I likely have no traction — I have renounced my US citizenship, but it’s worth a try.
@Calgary 411, it may be a dead-end as well, but nothing ventured; nothing gained.
@Roger Conklin, calgary411,
While American politicans don’t have any time for Americans living abroad, former Americans don’t exist to them. Calgary411’s best bet would be to bring her son to the politican’s office and to wait there until the police dragged him off to jail. Yet, even then, there is no guarantee that the politician would notice.
Roger,
What SwissPinoy portrays is likely closer to the reality of my getting help from any US congressman. As a ‘traitor’ who has renounced US citizenship and use my voice to express disdain for treatment of US Persons Abroad, especially those like my son, I am less than nothing to them — and I can’t vote.
My fight needs to remain on this side of the border — and that’s where I reached Sylvia D. Johnson. I haven’t completely given up; she has assisted me in the past in getting tiger’s second appointment for relinquishment in Vancouver moved forward (and tiger now has her CLN). Ms Johnson does have some understanding and compassion and may, as I write and you read this comment, have her hands slapped for again trying to intervene and get questions answered.
@calgary411, maybe what you have to do is “camp out” in the lobby of Embassy until you can talk to somebody there, eyeball-to-eyeball. This is a tough one.
I am sure you would be hesitant to do this, but maybe you should walking back and forth in front of the Embassy with a carefully-worded placard. That might attract some media coverage that could lead to the you not being ignored. Just thinking out loud
Thanks for all your thinking out loud and suggestions, Roger. The Embassy is half a continent away from where I live.
Frustration still abounds. No one is going to commit to a definitive answer (which may be different for different situations). The only answer I can see the US giving will be “retain a lawyer for advice (on this why is it so difficult to answer question).”
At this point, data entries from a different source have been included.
(* ===== verification/RangeCert.v ===== *)
(** * Range plans and accumulator certificates: data and arithmetic

    The types that [gbf-codegen/src/s5/range_plan.rs] declares and that
    [gbf-report/src/report_schemas/range_plan_v1.rs] declares again for the
    independent verifier, field by field the same, with the checked arithmetic
    that producer and verifier share.  Layers, experts, nodes and tensors are
    newtypes of integers. *)

From S2P Require Import Prelude Numeric.

Abbreviation U128 := 340282366920938463463374607431768211456 (only parsing).
Abbreviation ReductionSiteId := string (only parsing).

(** ** Reduction sites *)

Inductive DeterminismClass := BitExact | Deterministic | Nondeterministic.
Inductive AccumulatorDomain := RawIntegerProducts | PostScaleQ8_8 | PostScaleQ16_16.
Inductive ExpertWeightSlot := FfnGate | FfnUp | FfnDown.
Inductive NormSite := NormSite_LayerSequence (layer : Z) | NormSite_LayerFfn (layer : Z) | NormSite_Final.
Inductive ResidualSite := PostFfn | PostSequence.
Inductive InferOpTag :=
| Tag_Classify | Tag_CombineResidual | Tag_DecodeToken | Tag_Embedding | Tag_ExpertMatVec
| Tag_FfnActivation | Tag_Norm | Tag_RouteTop1 | Tag_RouterMatVec | Tag_SelectExpertTop1
| Tag_SequenceRead | Tag_SequenceStep | Tag_SequenceWrite.

#[export] Instance DeterminismClass_eq_dec : EqDecision DeterminismClass.
Proof. solve_decision. Defined.
#[export] Instance AccumulatorDomain_eq_dec : EqDecision AccumulatorDomain.
Proof. solve_decision. Defined.
#[export] Instance ExpertWeightSlot_eq_dec : EqDecision ExpertWeightSlot.
Proof. solve_decision. Defined.
#[export] Instance NormSite_eq_dec : EqDecision NormSite.
Proof. solve_decision. Defined.
#[export] Instance ResidualSite_eq_dec : EqDecision ResidualSite.
Proof. solve_decision. Defined.
#[export] Instance InferOpTag_eq_dec : EqDecision InferOpTag.
Proof. solve_decision. Defined.

Record ReductionSiteFacts := MkReductionSiteFacts {
  rf_site : ReductionSiteId;
  rf_layer : option Z;
  rf_expert : option Z;
  rf_slot : option ExpertWeightSlot;
  rf_norm_site : option NormSite;
  rf_term_count : Z;
  rf_input_max_abs_q : Z;
  rf_weight_max_abs_q : Z;
  rf_per_term_abs_max_q : Z;
  rf_bias_max_abs_q : option Z;
  rf_accumulator_domain : AccumulatorDomain;
  rf_op_tag : InferOpTag;
}.

#[export] Instance ReductionSiteFacts_eq_dec : EqDecision ReductionSiteFacts.
Proof. solve_decision. Defined.

(** The widths of the integer fields. *)
Record facts_typed (f : ReductionSiteFacts) : Prop := {
  ft_terms : 0 <= rf_term_count f < U32;
  ft_input : 0 <= rf_input_max_abs_q f < U32;
  ft_weight : 0 <= rf_weight_max_abs_q f < U32;
  ft_per_term : 0 <= rf_per_term_abs_max_q f < U64;
  ft_bias : 0 <= default 0 (rf_bias_max_abs_q f) < U32;
}.

(** ** Plans *)

Inductive RenormStrategy := ExactPostBoundary | DynamicMargin (margin_q16_16 : Z).
Inductive RenormRounding := TowardZero | NearestEven.
Inductive NamedNumericBoundary :=
| NB_ResidualCombine (layer : option Z) (site : ResidualSite)
| NB_ClassifyLogit
| NB_FfnActivationOutput (layer expert : Z)
| NB_FinalClamp.
Inductive RenormSaturationPolicy := Sat_Forbidden | Sat_AtNamedNumericBoundary (boundary : NamedNumericBoundary).

Record RenormRecurrence := MkRenormRecurrence {
  rr_input_scale_q16_16 : Z;
  rr_output_scale_q16_16 : Z;
  rr_rounding : RenormRounding;
  rr_saturation : RenormSaturationPolicy;
  rr_max_rounding_error_q16_16 : Z;
}.
Record RenormSpec := MkRenormSpec { rs_strategy : RenormStrategy; rs_recurrence : RenormRecurrence }.

Inductive ReductionPlan :=
| SingleI16
| ChunkedI16 (chunk_len : Z)
| RenormLoop (tile_len : Z) (renorm : RenormSpec).

Inductive ReductionPlanFamily := Family_SingleI16 | Family_ChunkedI16 | Family_RenormLoop.

Definition plan_family (plan : ReductionPlan) : ReductionPlanFamily :=
  match plan with
  | SingleI16 => Family_SingleI16
  | ChunkedI16 _ => Family_ChunkedI16
  | RenormLoop _ _ => Family_RenormLoop
  end.

#[export] Instance RenormStrategy_eq_dec : EqDecision RenormStrategy.
Proof. solve_decision. Defined.
#[export] Instance RenormRounding_eq_dec : EqDecision RenormRounding.
Proof. solve_decision. Defined.
#[export] Instance NamedNumericBoundary_eq_dec : EqDecision NamedNumericBoundary.
Proof. solve_decision. Defined.
#[export] Instance RenormSaturationPolicy_eq_dec : EqDecision RenormSaturationPolicy.
Proof. solve_decision. Defined.
#[export] Instance RenormRecurrence_eq_dec : EqDecision RenormRecurrence.
Proof. solve_decision. Defined.
#[export] Instance RenormSpec_eq_dec : EqDecision RenormSpec.
Proof. solve_decision. Defined.
#[export] Instance ReductionPlan_eq_dec : EqDecision ReductionPlan.
Proof. solve_decision. Defined.
#[export] Instance ReductionPlanFamily_eq_dec : EqDecision ReductionPlanFamily.
Proof. solve_decision. Defined.

(** ** Certificates *)

Inductive LengthField := ChunkLen | TileLen.

Inductive AccumulatorProofState :=
| PS_SumExceedsI16Envelope (sum_bound envelope : Z)
| PS_PerChunkExceedsI16Envelope (per_chunk_sum_bound envelope : Z)
| PS_CrossChunkExceedsI32Envelope (cross_chunk_sum_bound envelope : Z)
| PS_PerTileExceedsI16Envelope (per_tile_sum_bound envelope : Z)
| PS_LengthZero (length_field : LengthField)
| PS_ChunkLenExceedsProfileMax (chunk_len profile_chunk_max : Z)
| PS_TileLenBelowProfileMin (tile_len profile_tile_min : Z)
| PS_TileLenExceedsProfileMax (tile_len profile_tile_max : Z)
| PS_BitExactRequiresChunkDivides (term_count chunk_len : Z)
| PS_TileLenExceedsU16 (term_count : Z)
| PS_DeterminismRequiresEnforcedRenorm.

Inductive AccumulatorFailureWitness :=
| W_BoundCalculation (input_max_abs_q weight_max_abs_q term_count bias : Z)
| W_BitExactSaturationForbidden.

Record SingleProof := MkSingleProof {
  sp_site : ReductionSiteId;
  sp_term_count : Z;
  sp_per_term_abs_max : Z;
  sp_sum_bound : Z;
  sp_bias_abs_max : Z;
  sp_total_abs_max : Z;
  sp_i16_envelope : Z;
  sp_slack : Z;
}.
Record ChunkedProof := MkChunkedProof {
  cp_site : ReductionSiteId;
  cp_chunk_len : Z;
  cp_chunk_count : Z;
  cp_per_term_abs_max : Z;
  cp_per_chunk_sum_bound : Z;
  cp_per_chunk_i16_slack : Z;
  cp_cross_chunk_sum_bound : Z;
  cp_bias_abs_max : Z;
  cp_total_abs_max : Z;
  cp_i32_envelope : Z;
  cp_slack : Z;
}.
Record RenormProof := MkRenormProof {
  rp_site : ReductionSiteId;
  rp_tile_len : Z;
  rp_tile_count : Z;
  rp_per_term_abs_max : Z;
  rp_per_tile_sum_bound : Z;
  rp_per_tile_i16_slack : Z;
  rp_renorm : RenormSpec;
  rp_bias_abs_max : Z;
  rp_total_abs_max : Z;
  rp_slack : Z;
}.

(** The fields of the struct variants are records of their own. *)
Inductive AccumulatorCertificate :=
| SingleI16Proof (p : SingleProof)
| ChunkedI16Proof (p : ChunkedProof)
| RenormLoopProof (p : RenormProof)
| FailedProof (site : ReductionSiteId) (attempted_plan : ReductionPlan)
    (proof_state : AccumulatorProofState) (witness : AccumulatorFailureWitness).

Record CertifiedReduction := MkCertifiedReduction {
  cr_site : ReductionSiteId;
  cr_plan : ReductionPlan;
  cr_facts : ReductionSiteFacts;
  cr_proof : AccumulatorCertificate;
}.

Inductive CertOutcome := Outcome_Verified | Outcome_Failed.

#[export] Instance CertOutcome_eq_dec : EqDecision CertOutcome.
Proof. solve_decision. Defined.

Definition is_failed (cert : AccumulatorCertificate) : bool :=
  match cert with FailedProof _ _ _ _ => true | _ => false end.

(** ** Checked arithmetic *)

Definition I16_ENVELOPE_U64 : Z := 32767.
Definition I32_ENVELOPE_U64 : Z := 2147483647.

Definition checked_mul (m a b : Z) : option Z := if a * b <? m then Some (a * b) else None.
Definition checked_mul_u64 (a b : Z) : option Z := checked_mul U64 a b.
Definition checked_add_u64 (a b : Z) : option Z := checked_add U64 a b.

(** [unsigned is_multiple_of]: only zero is a multiple of zero. *)
Definition is_multiple_of (a b : Z) : bool := if b =? 0 then a =? 0 else a mod b =? 0.

(** [ceil_div_u64] and [ceil_div_u128]. *)
Definition ceil_div (numerator denominator : Z) : option Z :=
  if denominator =? 0 then None
  else Some (numerator / denominator + (if is_multiple_of numerator denominator then 0 else 1)).

Definition facts_bias_abs_max (f : ReductionSiteFacts) : Z := default 0 (rf_bias_max_abs_q f).

Definition rounding_error_q16_16 (rounding : RenormRounding) : Z :=
  match rounding with TowardZero => 0 | NearestEven => 1 end.

(** One turn of the loop over the tiles. *)
Definition renorm_tile_step (recurrence : RenormRecurrence) (per_tile_sum_bound rounding_error_units state : Z) : option Z :=
  pre_scale ← checked_add_u64 state per_tile_sum_bound;
  scaled_up ← checked_mul U128 pre_scale (rr_input_scale_q16_16 recurrence);
  scaled ← ceil_div scaled_up (rr_output_scale_q16_16 recurrence);
  scaled ← try_from_u U64 scaled;
  checked_add_u64 scaled rounding_error_units.

Fixpoint renorm_tiles (n : nat) (recurrence : RenormRecurrence) (per_tile_sum_bound rounding_error_units state : Z) : option Z :=
  match n with
  | O => Some state
  | S n' =>
      state ← renorm_tile_step recurrence per_tile_sum_bound rounding_error_units state;
      renorm_tiles n' recurrence per_tile_sum_bound rounding_error_units state
  end.

(** The same function, of producer and verifier; the strategy that the
    producer's copy also takes is not read. *)
Definition renorm_closed_form_bound (f : ReductionSiteFacts) (tile_len tile_count : Z) (recurrence : RenormRecurrence) : option Z :=
  if (tile_len =? 0) || (rr_output_scale_q16_16 recurrence =? 0) then None
  else
    count ← ceil_div (rf_term_count f) tile_len;
    if negb (count =? tile_count) then None
    else
      per_tile_sum_bound ← checked_mul_u64 tile_len (rf_per_term_abs_max_q f);
      rounding_error_units ← ceil_div (rr_max_rounding_error_q16_16 recurrence) 65536;
      state ← renorm_tiles (Z.to_nat tile_count) recurrence per_tile_sum_bound rounding_error_units 0;
      checked_add_u64 state (facts_bias_abs_max f).

(** Equality of an optional computed value with a claimed one. *)
Definition is_some_eq (o : option Z) (x : Z) : bool := match o with Some y => y =? x | None => false end.

Lemma is_some_eq_true o x : is_some_eq o x = true <-> o = Some x.
Proof. destruct o as [y|]; simpl; [rewrite Z.eqb_eq; split; congruence | split; discriminate]. Qed.

Lemma checked_mul_Some m a b c : checked_mul m a b = Some c <-> a * b < m /\ c = a * b.
Proof. unfold checked_mul. destruct (Z.ltb_spec (a * b) m); split; intros H'; try (destruct H'; lia); [injection H' as <-; done | by destruct H' as [_ ->] | discriminate]. Qed.

Lemma ceil_div_pos a b : 0 < b -> ceil_div a b = Some (div_ceil a b).
Proof.
  intros Hb. unfold ceil_div, div_ceil, is_multiple_of. rewrite (proj2 (Z.eqb_neq b 0)) by lia.
  f_equal. destruct (a mod b =? 0); lia.
Qed.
– I have not gotten a reply from Sylvia D. Johnson, Ottawa Embassy.
– My June 29th comments to “The Accidental US Citizen” blog are still IN MODERATION; my email to the author not answered.
– Now from ASKPRI@state.gov (Department of State):
So the letter Must be in English, correct? No pity for the US citizen-by-birth born and raised in Puerto Rico where the official language is Spanish who has become a naturalized citizen of another country where Spanish is the lingua franca. You can live your whole life in Puerto Rico as a US citizen without knowing even one word of English, but you are required to know English in order to be able to lose your US citizenship. Puerto Ricans are second-class US citizens.